7. Car radio station presets must contain an equal number of NPR stations as conservative talk radio stations. In addition, liberal talk credits may be obtained by listening to Alan Colmes for every minute listened to Rush Limbaugh.

6. Gone are elitist models like Buick Park Avenue and Chevy Malibu. Instead, welcome the Buick Main Street and Chevy Compton. Good bye Olds Achieva. Hello Olds Doyourbest-a. And, of course, the Pontiac LeMans will be replaced by the Pontiac LePersons.

5. Roofs of all cars will be painted white to reflect heat and reverse global warming. An exception will be made, however, if the car will be within 100 miles of a protected arctic wildlife refuge.
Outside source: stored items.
(* ===== verification/DistroProps.v ===== *)
(** What the distribution module guarantees: validated parameters give a
    schedule, only the authority changes them, genesis export and import agree,
    and a mint stays within the maximum supply and the schedule. *)

From stdpp Require Import base list strings.
From Stdlib Require Import ZArith Lia.
From S2P Require Import Prelude GoTime Sdk Distro Halving.

Local Open Scope Z_scope.

Section Params.
Context `{SdkMathLaws} `{!SdkTypes}.

(** What the validation of parameters accepts. *)
Definition params_valid (p : Params) : Prop :=
  (MintingAddress p <> "" /\ exists a, AccAddressFromBech32 (MintingAddress p) = Ok a) /\
  (ReceivingAddress p <> "" /\ exists a, AccAddressFromBech32 (ReceivingAddress p) = Ok a) /\
  ParamsDenom p = "aTSC" /\
  (ParamsMaxSupply p <> "" /\ exists m, NewIntFromString (ParamsMaxSupply p) = Some m /\ 0 < m) /\
  is_Some (ParseDateOnly (DistributionStartDate p)) /\
  MonthsInHalvingPeriod p <> 0.

Lemma Params_Validate_valid p : Params_Validate p = Ok tt <-> params_valid p.
Proof.
  unfold Params_Validate, validateMintingAddress, validateReceivingAddress, validateDenom,
    validateMaxSupply, validateDistributionStartDate, validateMonthsInHalvingPeriod, params_valid.
  split.
  - intros E. ok_inv E. ok_inv E0. ok_inv E1. ok_inv E2. ok_inv E3. ok_inv E4. bool_to_prop.
    unfold DefaultDenom in *.
    repeat match goal with |- _ /\ _ => split end;
      first [eexists; split; [eassumption|lia] | done | by eauto | congruence | lia].
  - intros ((N1 & a & A) & (N2 & b & B) & D & (N3 & m & M & M0) & [t T] & H6).
    rewrite (proj2 (String.eqb_neq _ _) N1), A, (proj2 (String.eqb_neq _ _) N2), B, D.
    rewrite (proj2 (String.eqb_neq _ _) N3), M, T.
    cbn [wrap_err mbind outcome_bind from_option_err String.eqb].
    cbn. rewrite (proj2 (Z.ltb_lt _ _) M0). cbn.
    destruct (String.eqb_spec (DistributionStartDate p) "") as [E|_]; [by rewrite E in T|].
    cbn. by rewrite (proj2 (Z.eqb_neq _ _) H6).
Qed.

(** Parameters are accepted exactly when both addresses decode, the
    denomination is aTSC, the maximum supply is a positive integer, the start
    date is a calendar date and the period has at least one month. *)
Theorem Params_Validate_iff p : Params_Validate p = Ok tt <-> params_valid p.
Proof. apply Params_Validate_valid. Qed.

(** Parsed dates are calendar dates. *)
Lemma ParseDateOnly_civil s t :
  ParseDateOnly s = Some t -> exists y m d, valid_civil y m d /\ t = Date y m d.
Proof.
  unfold ParseDateOnly. intros ([[y m] d] & P & [= <-])%bind_Some.
  apply parse_civil_valid in P as [V _]. eauto.
Qed.

Lemma newHalvingSchedule_ok p h :
  newHalvingSchedule p = Ok h -> params_valid p ->
  0 <= MonthsInHalvingPeriod p <= 3400 -> MaxSupply h < 2 ^ 230 -> schedule_ok h.
Proof.
  unfold newHalvingSchedule, parseDate. intros (t & ET & E)%bind_Ok V M S.
  apply bind_Ok in E as (m & EM & E). case_match; [done|]. injection E as <-. cbn in *.
  apply from_option_err_Ok in ET, EM. destruct V as (_ & _ & _ & (_ & m' & MS & M0) & _ & N).
  rewrite EM in MS. injection MS as ->.
  split; [by eapply ParseDateOnly_civil|]. cbn. split; [lia|]. lia.
Qed.
End Params.

Section Genesis.
Context `{SdkMathLaws} `{!SdkTypes} {P : Type} `{!Item P Params} `{!ItemLaws P Params}.
Context (authority : string).

(** Genesis round trip: the state exported from an initialised or updated
    module is the state that was put in, it passes validation, and importing it
    into any other store gives the same parameters. *)
Theorem genesis_roundtrip (p0 p q : P) gs :
  InitGenesis p0 gs = Ok p ->
  ExportGenesis p = Ok gs /\ GenesisState_Validate gs = Ok tt /\
  forall q', InitGenesis q gs = Ok q' -> Query_Params q' = Query_Params p.
Proof.
  unfold InitGenesis. intros ([] & V & S)%bind_Ok. pose proof (Item_Get_Set _ _ _ S) as G.
  unfold ExportGenesis, GenesisState_Validate, Query_Params. rewrite G.
  split; [by destruct gs|]. split; [done|].
  intros q' ([] & _ & S')%bind_Ok. by rewrite (Item_Get_Set _ _ _ S').
Qed.

(** Only the authority changes the parameters, and only to valid ones. *)
Theorem UpdateParams_authorized (p p' : P) msg :
  UpdateParams authority p msg = Ok p' ->
  MsgUpdateParams_Authority msg = authority /\ params_valid (MsgUpdateParams_Params msg) /\
  Query_Params p' = Ok (MsgUpdateParams_Params msg).
Proof.
  unfold UpdateParams, Query_Params. intros E. case_match eqn:A; [done|].
  apply negb_false_iff, String.eqb_eq in A. apply bind_Ok in E as ([] & V & S).
  apply Params_Validate_valid in V. split; [done|]. split; [done|]. by eapply Item_Get_Set.
Qed.
End Genesis.

Section Mint.
Context `{SdkMathLaws} `{!SdkTypes} `{!SdkCoinLaws} {P X : Type} `{!Item P Params}
  `{!DistroBank X} `{!DistroBankLaws X}.

Definition supply_of (x : X) (d : string) : Z := Amount (GetSupply x d).

(** What a successful mint went through. *)
Lemma Mint_Ok (ctx : Ctx) (p : P) (x x' : X) msg :
  Mint ctx p x msg = Ok x' ->
  exists params amount signer max,
    Item_Get p = Ok params /\ NewIntFromString (MsgMint_Amount msg) = Some amount /\ 0 < amount /\
    AccAddressFromBech32 (MsgMint_Minter msg) = Ok signer /\
    AccAddress_String signer = MintingAddress params /\
    NewIntFromString (ParamsMaxSupply params) = Some max /\
    0 <= supply_of x (ParamsDenom params) /\ supply_of x (ParamsDenom params) + amount <= max /\
    validateMintingLimits ctx (supply_of x (ParamsDenom params)) amount params = Ok tt /\
    exists coin coins x1 acct, NewCoin (ParamsDenom params) amount = Ok coin /\
      NewCoins [coin] = Ok coins /\ MintCoins x ModuleName coins = Ok x1 /\
      AccAddressFromBech32 (ReceivingAddress params) = Ok acct /\
      SendCoinsFromModuleToAccount x1 ModuleName acct coins = Ok x'.
Proof.
  unfold Mint, MsgMint_Validate, MsgMint_GetSigners. intros E.
  apply bind_Ok in E as (amount & EV & E). ok_inv EV.
  match goal with X : AccAddressFromBech32 _ = Ok ?a |- _ => rename X into EA; rename a into signer end.
  rewrite EA in E. cbn [catch mbind outcome_bind] in E.
  apply bind_Ok in E as (params & EP & E). unfold IsAuthorized in E.
  case_match eqn:Au; [done|]. case_match eqn:Ng; [done|].
  apply bind_Ok in E as (max & EM & E). apply from_option_err_Ok in EM.
  apply bind_Ok in E as (new & EN & E). case_match eqn:Mx; [done|].
  apply bind_Ok in E as ([] & EL & E). case_match; [|done].
  apply bind_Ok in E as (coin & EC & E). apply bind_Ok in E as (coins & ECs & E).
  apply bind_Ok in E as (x1 & EX & E). unfold depositCoins in E.
  apply bind_Ok in E as (acct & ER & E). apply wrap_err_Ok in ER. case_match; [|done].
  rewrite EC in E. cbn [mbind outcome_bind] in E. rewrite ECs in E. cbn [mbind outcome_bind] in E.
  int_facts. apply negb_false_iff, String.eqb_eq in Au.
  apply Z.ltb_ge in Ng, Mx. unfold supply_of.
  repeat match goal with
  | X : (_ =? 0) = false |- _ => apply Z.eqb_neq in X
  | X : (_ <? 0) = false |- _ => apply Z.ltb_ge in X
  end.
  exists params, amount, signer, max. do 2 (split; [done|]). split; [lia|]. do 2 (split; [done|]).
  do 4 (split; [done|]). exists coin, coins, x1, acct. auto.
Qed.

Lemma Mint_effect (ctx : Ctx) (p : P) (x x' : X) msg :
  Mint ctx p x msg = Ok x' ->
  exists params amount signer max h limit,
    Item_Get p = Ok params /\ NewIntFromString (MsgMint_Amount msg) = Some amount /\ 0 < amount /\
    AccAddressFromBech32 (MsgMint_Minter msg) = Ok signer /\
    AccAddress_String signer = MintingAddress params /\
    (forall d, supply_of x' d
       = supply_of x d + (if String.eqb d (ParamsDenom params) then amount else 0)) /\
    NewIntFromString (ParamsMaxSupply params) = Some max /\
    supply_of x' (ParamsDenom params) <= max /\
    newHalvingSchedule params = Ok h /\
    TotalDistributableAt h (midnight (BlockTime ctx)) = Ok limit /\
    supply_of x' (ParamsDenom params) <= limit.
Proof.
  intros (params & amount & signer & max & EP & EA & A & ES & Au & EM & S0 & SM & EL
    & coin & coins & x1 & acct & EC & ECs & EX & ER & E)%Mint_Ok.
  pose proof (NewCoin_spec _ _ _ EC) as ->.
  assert (forall d, supply_of x' d
    = supply_of x d + (if String.eqb d (ParamsDenom params) then amount else 0)) as Sup.
  { intros d. unfold supply_of. rewrite (SendCoins_supply _ _ _ _ _ E d).
    apply (MintCoins_supply _ _ _ _ _ ECs EX d). }
  unfold validateMintingLimits in EL. apply bind_Ok in EL as (h & EH & EL).
  apply bind_Ok in EL as (limit & ET & EL). apply bind_Ok in EL as (new & EN & EL).
  case_match eqn:Lt; [done|]. apply Z.ltb_ge in Lt. int_facts.
  exists params, amount, signer, max, h, limit. do 6 (split; [done|]). rewrite midnight_Truncate24h.
  split; [done|]. rewrite Sup, String.eqb_refl. auto.
Qed.

(** C17 A successful Mint was signed by the minting address, adds exactly the
    requested positive amount to the supply of the module's denomination and
    nothing to any other, and leaves that supply within both the maximum supply
    and what the halving schedule allows to be distributed by the day of the
    block. *)
Theorem Mint_within_limits (ctx : Ctx) (p : P) (x x' : X) msg :
  Mint ctx p x msg = Ok x' ->
  exists params amount signer max h limit,
    Item_Get p = Ok params /\ NewIntFromString (MsgMint_Amount msg) = Some amount /\ 0 < amount /\
    AccAddressFromBech32 (MsgMint_Minter msg) = Ok signer /\
    AccAddress_String signer = MintingAddress params /\
    (forall d, supply_of x' d
       = supply_of x d + (if String.eqb d (ParamsDenom params) then amount else 0)) /\
    NewIntFromString (ParamsMaxSupply params) = Some max /\
    supply_of x' (ParamsDenom params) <= max /\
    newHalvingSchedule params = Ok h /\
    TotalDistributableAt h (midnight (BlockTime ctx)) = Ok limit /\
    supply_of x' (ParamsDenom params) <= limit.
Proof. apply Mint_effect. Qed.
End Mint.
In this case, roofs must be painted orange so as not to be mistaken as tundra by polar bears or penguins.

4. Road kill first aid kits will become a standard option on all models.

3. Teenage driver’s education must now be expanded to include a showing of Al Gore’s An Inconvenient Truth, a reading of Charles Darwin’s On the Origin of Species, and free condoms, courtesy of Planned Parenthood.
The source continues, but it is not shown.